Excel has a lot of buy-in.  This is generally pretty unfortunate, as there are
much better tools for data analysis (i.e. \R).  Excel is also not
platform-agnostic, so there are difficulties generating Excel reports on
non-Windows systems.  However, Java is, and the excellent [Apache
POI](https://poi.apache.org/) project provides a nice interface to Excel
documents in a platform-agnostic manner.  Further, \R integrates nicely with
this project through the `xlsx` package to provide a suite of tools to be used
in data science and report generation on any operating system.

# From Scratch

The first step of any report generation from scratch is data preparation.
Suffice it to say that R has many tools to expedite that process.  For instance,
the [`tidyverse`](https://www.tidyverse.org/) provides several packages for getting
data into a nice, _tidy_ format for modeling and visualization.  We will presume
that you have your data structured the way that you want and focus on getting
that presentation into Excel.

## Functional Cell Styles

The `CellStyle` class in the `xlsx` package makes possible many of the desirable
traits of a good Excel report - Borders, DataFormats, Alignment, Font, and Fill.
While a bit verbose to type at times, the `+` operator is implemented to make
*building* these styles more natural.  For instance, we might define a theme
which has a standard selection of fonts, colors, and formats.

```{r theme}

## fonts require a workbook
createFonts <- function(wb) {
  list(
    data = Font(wb, heightInPoints = 11, name='Arial')
    , title = Font(wb, heightInPoints = 16, name='Arial', isBold = TRUE)
    , subtitle = Font(wb, heightInPoints = 13, name='Arial', isBold = FALSE, isItalic = TRUE)
  )
}

## alignment
alignLeft <- Alignment(horizontal='ALIGN_LEFT', vertical='VERTICAL_CENTER', wrapText = TRUE)
alignCenter <- Alignment(horizontal='ALIGN_CENTER', vertical='VERTICAL_CENTER', wrapText=TRUE)

## data formats
dataFormatDate <- DataFormat('m/d/yyyy')
dataFormatNumberD <- DataFormat('0.0')

## fill
fillPrimary <- Fill('#cc0000','#cc0000','SOLID_FOREGROUND')
fillSecondary <- Fill('#ff6666','#ff6666','SOLID_FOREGROUND')

```

Once we have defined such standard cell-styles, it is straightforward to use
them with the additive CellStyle framework.
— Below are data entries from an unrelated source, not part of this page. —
Lemma section_loop_total n file shoff es i outsz : 0x28 <= es -> exists r, section_loop n file shoff es i outsz = Ret r /\ id_fits outsz r.
Proof.
  intros He. revert i. induction n as [|n IH]; intros i; [exists None; split; [reflexivity|discriminate]|]. cbn [section_loop].
  assert (HR : forall pos m b, 0 <= m -> fread_at file pos m = Some b -> zlen b = m).
  { unfold fread_at. intros pos m b Hm. destruct (_ <? 0) eqn:E; [discriminate|]. destruct (_ <=? _) eqn:E1; [|discriminate]. b2p. intros [= <-]. apply zlen_slice; lia. }
  destruct (fread_at file _ _) as [sh|] eqn:Eh; [|exists None; split; [reflexivity|discriminate]]. apply HR in Eh; [|lia].
  rewrite !ld_le_in by (simpl; lia). rewrite ret_bind. destruct (negb _); [apply IH|]. rewrite !ret_bind.
  pose proof (le_at_range 8 sh 32). destruct (_ || _) eqn:Es; [apply IH|]. b2p.
  destruct (fread_at file _ (le_at 8 sh 32)) as [nb|] eqn:Eb; [|exists None; split; [reflexivity|discriminate]]. apply HR in Eb; [|lia].
  destruct (note_loop_total (S (Z.to_nat (le_at 8 sh 32))) nb (le_at 8 sh 32) 0 outsz Eb) as (r & -> & Hr); [lia|lia|lia|].
  rewrite ret_bind. destruct r as [h|]; [exists (Some h); auto|apply IH].
Qed.

Lemma read_build_id_total file outsz : exists r, read_build_id_hex file outsz = Ret r /\ id_fits outsz r.
Proof.
  unfold read_build_id_hex. destruct file as [file|]; [|exists None; split; [reflexivity|discriminate]].
  unfold fread_at. destruct (s64 0 <? 0); [exists None; split; [reflexivity|discriminate]|]. change (s64 0) with 0.
  destruct (0 + 64 <=? zlen file) eqn:E; b2p; [|exists None; split; [reflexivity|discriminate]].
  assert (Hl : zlen (slice file 0 64) = 64) by (apply zlen_slice; lia).
  rewrite memcpy_in_ok, ret_bind by lia. destruct (negb _); [exists None; split; [reflexivity|discriminate]|].
  rewrite !ld_le_in, !ret_bind by (simpl; lia). destruct (_ <? 0x28) eqn:E1; b2p; [exists None; split; [reflexivity|discriminate]|].
  now apply section_loop_total.
Qed.

(** ** The gate *)

(** The BuildID of a process's runtime: that of the first mapped libart.so. *)
Definition runtime_id (maps : Z -> option (list anubee_map_line)) (files : list byte -> option (list byte)) (pid : Z) : option (list byte) :=
  match maps pid with
  | None => None
  | Some m =>
      match List.find is_libart m with
      | None => None
      | Some l => match read_build_id_hex (files (snprintf_s 256 (path l))) 64 with Ret r => r | _ => None end
      end
  end.
(** The layout it stands for: the override's, else the table's. *)
Definition layout_of (ov : option (list byte * art_offsets)) (id : option (list byte)) : option art_offsets :=
  match id with
  | None => None
  | Some id => match override_lookup ov id with Some o => Some o | None => art_offsets_for_buildid id end
  end.
(** The kept answer belongs to the kept process. *)
Definition gate_ok (ov : option (list byte * art_offsets)) (maps : Z -> option (list anubee_map_line)) (files : list byte -> option (list byte)) (g : gate) : Prop :=
  cache_pid g = -2 \/ cache_off g = layout_of ov (runtime_id maps files (cache_pid g)).

Lemma gate_answers ov maps files pid g : gate_ok ov maps files g -> pid <> -2 ->
  exists g', art_buildid_offsets ov maps files pid g = Ret (layout_of ov (runtime_id maps files pid), g') /\ gate_ok ov maps files g' /\
    (g_naming_disabled g' = true <-> g_naming_disabled g = true \/
      (pid <> cache_pid g /\ exists id, runtime_id maps files pid = Some id /\ layout_of ov (Some id) = None)).
Proof.
  intros Hg Hp. unfold art_buildid_offsets. destruct (pid =? cache_pid g) eqn:E; b2p.
  { subst pid. destruct Hg as [Hg|Hg]; [contradiction|]. exists g. rewrite <- Hg. split; [reflexivity|]. split; [right; exact Hg|]. split; [auto|]. intros [H|[[] _]]; [exact H|reflexivity]. }
  assert (HR : (match maps pid with None => Ret None | Some m => match List.find is_libart m with None => Ret None
      | Some l => read_build_id_hex (files (snprintf_s 256 (path l))) 64 end end) = Ret (runtime_id maps files pid) /\ id_fits 64 (runtime_id maps files pid)).
  { unfold runtime_id. destruct (maps pid) as [m|]; [|split; [reflexivity|discriminate]]. destruct (List.find is_libart m) as [l|]; [|split; [reflexivity|discriminate]].
    destruct (read_build_id_total (files (snprintf_s 256 (path l))) 64) as (r & -> & Hr). auto. }
  destruct HR as [-> Hid]. rewrite ret_bind. cbv zeta. eexists. split; [reflexivity|]. split; [right; reflexivity|]. cbn [g_naming_disabled].
  rewrite orb_true_iff. unfold layout_of. destruct (runtime_id maps files pid) as [id|]; [|split; [intros [H|H]; [auto|discriminate]|intros [H|(_ & i & Hi & _)]; [auto|discriminate]]].
  specialize (Hid id eq_refl). destruct id as [|c id]; [unfold zlen in Hid; cbn in Hid; lia|].
  destruct (match override_lookup ov (c :: id) with Some o => Some o | None => art_offsets_for_buildid (c :: id) end) eqn:Eo.
  - split; [intros [H|H]; [auto|discriminate]|]. intros [H|(_ & i & [= <-] & Hi)]; [auto|congruence].
  - split; [intros [H|_]; [auto|]; right; split; [exact E|exists (c :: id); auto]|]. intros [H|_]; auto.
Qed.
```{r prep_for_report, include=FALSE}
## todo: fix the xlsx jars being available when generating vignette
#.jaddClassPath(rprojroot::is_r_package$find_file('inst/java/rexcel-0.5.1.jar'))
```

```{r build_report, results='hide'}
## The dataset
numbercol <- 9
mydata <- as.data.frame(lapply(1:numbercol,function(x){runif(15, 0,200)}))
mydata <- setNames(mydata,paste0('col',1:numbercol))

## Build report
wb <- createWorkbook()
sh <- createSheet(wb, 'Report')
f <- createFonts(wb)

headerrow <- createRow(sh, 1:2)
headercell <- createCell(headerrow, 1:ncol(mydata))

## title
addMergedRegion(sh,1,1,1,ncol(mydata))
lapply(headercell[1,],function(cell) {
  setCellValue(cell, 'Title of Report')
  setCellStyle(cell, CellStyle(wb) + f$title + alignCenter)
})

## subtitle
addMergedRegion(sh, 2,2, 1,ncol(mydata))
lapply(headercell[2,],function(cell) {
  setCellValue(cell, 'A fantastic report about nothing')
  setCellStyle(cell, CellStyle(wb) + f$subtitle + alignCenter )
})

## cell styles for data
cslist <- lapply(1:ncol(mydata), function(x){CellStyle(wb) + f$data + alignCenter + dataFormatNumberD})
cslist[1:2] <- lapply(cslist[1:2], function(x){x + alignLeft}) ## left align first two columns

## add data
workrow <- 4

addDataFrame(mydata, sh
             , col.names=TRUE
             , row.names = FALSE
             , startRow = workrow
             , startColumn = 1 
             , colStyle = setNames(cslist,1:numbercol)
             , colnamesStyle = CellStyle(wb) + f$subtitle + alignCenter + fillPrimary
             )

workrow <- workrow + nrow(mydata) + 1 ## + 1 for header

## add total row... sorta 
## - (just the first row because I am lazy)
addDataFrame(mydata[1,], sh
             , col.names=FALSE
             , row.names=FALSE
             , startRow = workrow
             , startColumn = 1
             , colStyle = setNames(lapply(cslist,function(x){x + fillSecondary}),1:numbercol)
             )

saveWorkbook(wb, 'excel_report.xlsx')

```

Once you get used to some of the verbosity, the elegance of automatically
creating nicely formatted Excel reports on a UNIX platform from R begins to
shine.  Further, with a bit of work implementing an R API, we get the benefit of
a robust Java community debugging issues behind the scenes at Apache.  If you
would like to contribute on improving the R API and adding functionality, you
can do so [on github](https://github.com/colearendt/xlsx).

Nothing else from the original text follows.